> _EXERCISE_: Report the count of lines containing the word "bind" in the entries below, and nothing more.

> _DATA FOR THIS EXERCISE_:

○ ○ ○

Lemma attempt_once_raised upload_fn fp w exc u :
  upload_fn fp (blank w) = (Raised exc, u) →
  attempt_once upload_fn fp w
  = (Returned (on_exception exc), after_call fp w u).
Proof.
  intros Hcall. unfold attempt_once, try_except, bind, emit, lift, ret, blank in *.
  simpl. rewrite Hcall. reflexivity.
Qed.

Lemma retry_loop_return upload_fn fp retries delay attempt rest last_err w
    response err w1 :
  attempt_once upload_fn fp w = (Returned (Return response err), w1) →
  retry_loop upload_fn fp retries delay (attempt :: rest) last_err w
  = (Returned (response, err), w1).
Proof. intros Hat. simpl. unfold bind. rewrite Hat. reflexivity. Qed.

Lemma retryable_status_spec code :
  retryable_status code = true ↔ code = 429 ∨ 500 ≤ code.
Proof.
  unfold retryable_status. rewrite orb_true_iff, !bool_decide_eq_true.
  reflexivity.
Qed.

Lemma on_response_success response :
  200 ≤ status_code response < 300 →
  on_response response = Return (Some response) None.
Proof.
  intros [Hlo Hhi]. unfold on_response.
  rewrite (bool_decide_eq_true_2 _ Hlo), (bool_decide_eq_true_2 _ Hhi).
  reflexivity.
Qed.

Lemma on_response_retryable response :
  status_code response = 429 ∨ 500 ≤ status_code response →
  on_response response = Retryable ("HTTP " +:+ pretty (status_code response)).
Proof.
  intros Hre. unfold on_response.
  rewrite (proj2 (retryable_status_spec _) Hre).
  case_bool_decide; [|reflexivity].
  rewrite bool_decide_eq_false_2; [reflexivity | lia].
Qed.

(** Every status that is neither a success nor retryable ends the
    function at once, the response in hand. *)
Lemma on_response_terminal response :
  ¬ 200 ≤ status_code response < 300 →
  ¬ (status_code response = 429 ∨ 500 ≤ status_code response) →
  on_response response
  = Return (Some response) (Some ("HTTP " +:+ pretty (status_code response))).
Proof.
  intros Hok Hre. unfold on_response.
  destruct (retryable_status _) eqn:Hr.
  { apply retryable_status_spec in Hr. contradiction. }
  repeat case_bool_decide; simpl; try reflexivity. lia.
Qed.

(** C1. An attempt whose call returns normally with a status code: a
    status in [200,300) ends the function at once with the response and
    no error; status 429 or any status >= 500 is classified retryable
    (with last error "HTTP <status>"); any other status >= 400 ends the
    function at once with the error "HTTP <status>", nothing more being
    called or slept. *)
Theorem upload_with_retry_classifies_status
    upload_fn fp retries delay attempt rest last_err w response u :
  upload_fn fp (blank w) = (Returned response, u) →
  let code := status_code response in
  (200 ≤ code < 300 →
     retry_loop upload_fn fp retries delay (attempt :: rest) last_err w
     = (Returned (Some response, None), after_call fp w u))
  ∧ (code = 429 ∨ 500 ≤ code →
     attempt_once upload_fn fp w
     = (Returned (Retryable ("HTTP " +:+ pretty code)), after_call fp w u))
  ∧ (400 ≤ code → ¬ (code = 429 ∨ 500 ≤ code) →
     retry_loop upload_fn fp retries delay (attempt :: rest) last_err w
     = (Returned (Some response, Some ("HTTP " +:+ pretty code)),
        after_call fp w u)).
Proof.
  intros Hcall code. apply attempt_once_returned in Hcall.
  split; [|split].
  - intros Hok. apply retry_loop_return. rewrite Hcall.
    by rewrite on_response_success.
  - intros Hre. rewrite Hcall. by rewrite on_response_retryable.
  - intros H400 Hre. apply retry_loop_return. rewrite Hcall.
    rewrite on_response_terminal; [done | subst code; lia | done].
Qed.

(** C10. An attempt whose call returns normally with a status in
    [300,400) ends the function at once with the error "HTTP <status>"
    and the response in hand, exactly as a 4xx status other than 429
    does: nothing more is called or slept. *)
Theorem upload_with_retry_redirect_status_terminal
    upload_fn fp retries delay attempt rest last_err w response u :
  upload_fn fp (blank w) = (Returned response, u) →
  300 ≤ status_code response < 400 →
  retry_loop upload_fn fp retries delay (attempt :: rest) last_err w
  = (Returned (Some response,
               Some ("HTTP " +:+ pretty (status_code response))),
     after_call fp w u).
Proof.
  intros Hcall H3xx. apply attempt_once_returned in Hcall.
  apply retry_loop_return. rewrite Hcall.
  rewrite on_response_terminal; [done | lia | lia].
Qed.

(** C3. An attempt that raises an exception which is neither a timeout
    nor a connection error: an embedded response with status 429 or
    >= 500 is classified retryable, the last error recording the
    wrapping exception type; an embedded response with any other status
    ends the function at once with the error "HTTP <status>"; with no
    embedded response, or one without a status code, the function ends
    at once with the exception's message as the error. *)
Theorem upload_with_retry_classifies_exception
    upload_fn fp retries delay attempt rest last_err w exc u :
  upload_fn fp (blank w) = (Raised exc, u) →
  isinstance_Timeout exc = false →
  isinstance_ConnectionError exc = false →
  (∀ inner code,
     exc_response exc = Some inner → inner_status_code inner = Some code →
     (code = 429 ∨ 500 ≤ code →
        attempt_once upload_fn fp w
        = (Returned (Retryable ("HTTP " +:+ pretty code +:+ " (via "
                                +:+ exc_type_name exc +:+ ")")),
           after_call fp w u))
     ∧ (¬ (code = 429 ∨ 500 ≤ code) →
        retry_loop upload_fn fp retries delay (attempt :: rest) last_err w
        = (Returned (None, Some ("HTTP " +:+ pretty code)),
           after_call fp w u)))
  ∧ ((exc_response exc = None
      ∨ ∃ inner, exc_response exc = Some inner
                 ∧ inner_status_code inner = None) →
     retry_loop upload_fn fp retries delay (attempt :: rest) last_err w
     = (Returned (None, Some (exc_str exc)), after_call fp w u)).
Proof.
  intros Hcall Hto Hce. apply attempt_once_raised in Hcall.
  assert (Hexc : ∀ o, exc_response exc ≫= inner_status_code = o →
            on_exception exc
            = match o with
              | Some code =>
                  if retryable_status code
                  then Retryable ("HTTP " +:+ pretty code +:+ " (via "
                                  +:+ exc_type_name exc +:+ ")")
                  else Return None (Some ("HTTP " +:+ pretty code))
              | None => Return None (Some (exc_str exc))
              end).
  { intros o <-. unfold on_exception. by rewrite Hto, Hce. }
  split.
  - intros inner code Hin Hcode.
    specialize (Hexc (Some code)). rewrite Hin in Hexc. simpl in Hexc.
    specialize (Hexc Hcode). split.
    + intros Hre. rewrite Hcall, Hexc.
      by rewrite (proj2 (retryable_status_spec _) Hre).
    + intros Hre. apply retry_loop_return. rewrite Hcall, Hexc.
      destruct (retryable_status code) eqn:Hr; [|done].
      apply retryable_status_spec in Hr. contradiction.
  - intros Hnone. apply retry_loop_return. rewrite Hcall.
    rewrite (Hexc None); [done|].
    destruct Hnone as [-> | (inner & -> & Hin)]; [done | exact Hin].
Qed.

Lemma schedule_of_app (evs1 evs2 : list (event D X)) :
  schedule_of (evs1 ++ evs2) = schedule_of evs1 ++ schedule_of evs2.
Proof. apply omap_app. Qed.

Lemma schedule_of_upload (xs : list X) :
  schedule_of (D:=D) (EvOp <$> xs) = [].
Proof. induction xs as [|x xs IH]; [done | exact IH]. Qed.

Lemma py_range_cons lo hi : lo < hi → py_range lo hi = lo :: py_range (lo + 1) hi.
Proof.
  intros Hlt. unfold py_range. rewrite seqZ_cons by lia.
  f_equal. f_equal; lia.
Qed.

(** With at least one attempt allowed the function is the loop entered
    at attempt 1. *)
Lemma upload_with_retry_starts upload_fn fp retries delay :
  1 ≤ retries →
  upload_with_retry upload_fn fp retries delay
  = retry_loop upload_fn fp retries delay
      (1 :: py_range (1 + 1) (retries + 1)) "unknown error".
Proof. intros Hr. unfold upload_with_retry. by rewrite py_range_cons by lia. Qed.

Lemma py_range_nil lo hi : hi ≤ lo → py_range lo hi = [].
Proof. intros Hle. unfold py_range. apply seqZ_nil. lia. Qed.

Lemma py_range_length lo hi : length (py_range lo hi) = Z.to_nat (hi - lo).
Proof. unfold py_range. apply length_seqZ. Qed.

(** One pass through the [try] statement calls [upload_fn] exactly once
    and never raises. *)
Lemma attempt_once_events upload_fn fp w :
  ∃ r xs, attempt_once upload_fn fp w
          = (r, {| env := env (attempt_once upload_fn fp w).2;
                   trace := trace w ++ EvCall fp :: (EvOp <$> xs) |})
          ∧ ∀ e, r ≠ Raised e.
Proof.
  unfold attempt_once, try_except, bind, emit, lift, ret. simpl.
  destruct (upload_fn fp _) as [[response|exc|code] u]; simpl;
    eexists _, (trace u); rewrite <- app_assoc; simpl; split; done.
Qed.

Lemma backoff_cases retries delay k last_err w :
  let wait := mul_attempt delay k in
  let notice := EvPrint (retry_notice retries k last_err wait) in
  (k < retries ∧ sleep_ok wait = true
     ∧ backoff retries delay k last_err w
       = (Returned tt, {| env := env w;
                          trace := trace w ++ [notice; EvSleep wait] |}))
  ∨ (k < retries ∧ sleep_ok wait = false
     ∧ ∃ e, backoff retries delay k last_err w
       = (Raised e, {| env := env w; trace := trace w ++ [notice] |}))
  ∨ (retries ≤ k ∧ backoff retries delay k last_err w = (Returned tt, w)).
Proof.
  intros wait notice. unfold backoff. case_bool_decide as Hk.
  - fold wait. unfold bind, print, time_sleep, emit, raise. simpl.
    destruct (sleep_ok wait) eqn:Hs; [left | right; left].
    + split; [done|]. split; [done|]. simpl. by rewrite <- app_assoc.
    + split; [done|]. split; [done|]. by eexists.
  - right; right. split; [lia | done].
Qed.

Lemma schedule_of_call fp xs (evs : list (event D X)) :
  schedule_of (EvCall fp :: ((EvOp <$> xs) ++ evs))
  = Attempt fp :: schedule_of evs.
Proof.
  change (EvCall fp :: ((EvOp <$> xs) ++ evs))
    with ([EvCall (D:=D) fp] ++ ((EvOp <$> xs) ++ evs)).
  by rewrite !schedule_of_app, schedule_of_upload.
Qed.

(** Whatever the upload operation does, the attempts and waits of the
    loop form a prefix of the full schedule. *)
Lemma retry_loop_schedule upload_fn fp retries delay attempts last_err w :
  ∃ evs,
    trace (retry_loop upload_fn fp retries delay attempts last_err w).2
    = trace w ++ evs
    ∧ schedule_of evs `prefix_of` full_schedule fp retries delay attempts.
Proof.
  revert last_err w. induction attempts as [|k rest IH]; intros last_err w.
  - exists []. simpl. rewrite app_nil_r. done.
  - simpl. unfold bind at 1.
    destruct (attempt_once_events upload_fn fp w) as (r & xs & Hat & Hnr).
    rewrite Hat. set (w1 := {| env := _; trace := _ |}).
    assert (Hstop : schedule_of (EvCall fp :: ((EvOp <$> xs) ++ []))
              `prefix_of` full_schedule fp retries delay (k :: rest)).
    { rewrite schedule_of_call. simpl. by apply prefix_cons, prefix_nil. }
    rewrite app_nil_r in Hstop.
    destruct r as [[response err|last_err']|e|code]; simpl.
    + eexists; split; [reflexivity | exact Hstop].
    + unfold bind at 1.
      destruct (backoff_cases retries delay k last_err' w1)
        as [(Hk & Hs & ->) | [(Hk & Hs & e & ->) | (Hk & ->)]].
      * set (w2 := {| env := _; trace := _ |}).
        destruct (IH last_err' w2) as (evs & -> & Hpre).
        eexists. subst w2 w1. simpl. rewrite <- !app_assoc.
        split; [reflexivity|].
        rewrite <- app_comm_cons, schedule_of_call, ?schedule_of_app. simpl.
        rewrite bool_decide_eq_true_2 by done. simpl.
        by apply prefix_cons, prefix_cons.
      * eexists. subst w1. simpl. rewrite <- app_assoc.
        split; [reflexivity|].
        rewrite <- app_comm_cons, schedule_of_call, ?schedule_of_app. simpl.
        by apply prefix_cons, prefix_nil.
      * destruct (IH last_err' w1) as (evs & -> & Hpre).
        eexists. subst w1. simpl. rewrite <- app_assoc.
        split; [reflexivity|].
        rewrite <- app_comm_cons, schedule_of_call, ?schedule_of_app. simpl.
        rewrite bool_decide_eq_false_2 by lia. simpl.
        by apply prefix_cons.
    + by destruct (Hnr e).
    + eexists; split; [reflexivity | exact Hstop].
Qed.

○ ○ ○

> _RESPONSE_: 6